What is expected: Copy exactly the lines of the records below, and only those lines, beginning with the line that contains "same_shape a b" and ending with the line that contains "apply same_lengths_trans. intros u''".

[Stored items]
★ ★ ★ ★ ★

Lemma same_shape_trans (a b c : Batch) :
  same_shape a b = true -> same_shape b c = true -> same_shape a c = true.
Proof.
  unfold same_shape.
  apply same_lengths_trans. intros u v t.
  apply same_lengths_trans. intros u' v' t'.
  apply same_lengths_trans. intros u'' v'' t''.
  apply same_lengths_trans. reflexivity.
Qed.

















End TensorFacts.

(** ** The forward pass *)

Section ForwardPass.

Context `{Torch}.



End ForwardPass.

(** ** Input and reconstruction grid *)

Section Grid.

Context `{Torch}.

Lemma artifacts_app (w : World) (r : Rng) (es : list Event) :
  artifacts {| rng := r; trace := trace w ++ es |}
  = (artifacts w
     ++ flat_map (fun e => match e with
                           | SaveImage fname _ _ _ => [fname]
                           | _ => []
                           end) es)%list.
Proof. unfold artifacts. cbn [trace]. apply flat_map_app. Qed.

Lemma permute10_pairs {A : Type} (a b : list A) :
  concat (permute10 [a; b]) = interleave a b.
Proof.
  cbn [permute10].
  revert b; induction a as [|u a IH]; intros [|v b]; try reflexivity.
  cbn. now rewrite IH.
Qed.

★ ★ ★ ★ ★

Output for this task:
  same_shape a b = true -> same_shape b c = true -> same_shape a c = true.
Proof.
  unfold same_shape.
  apply same_lengths_trans. intros u v t.
  apply same_lengths_trans. intros u' v' t'.
  apply same_lengths_trans. intros u'' v'' t''.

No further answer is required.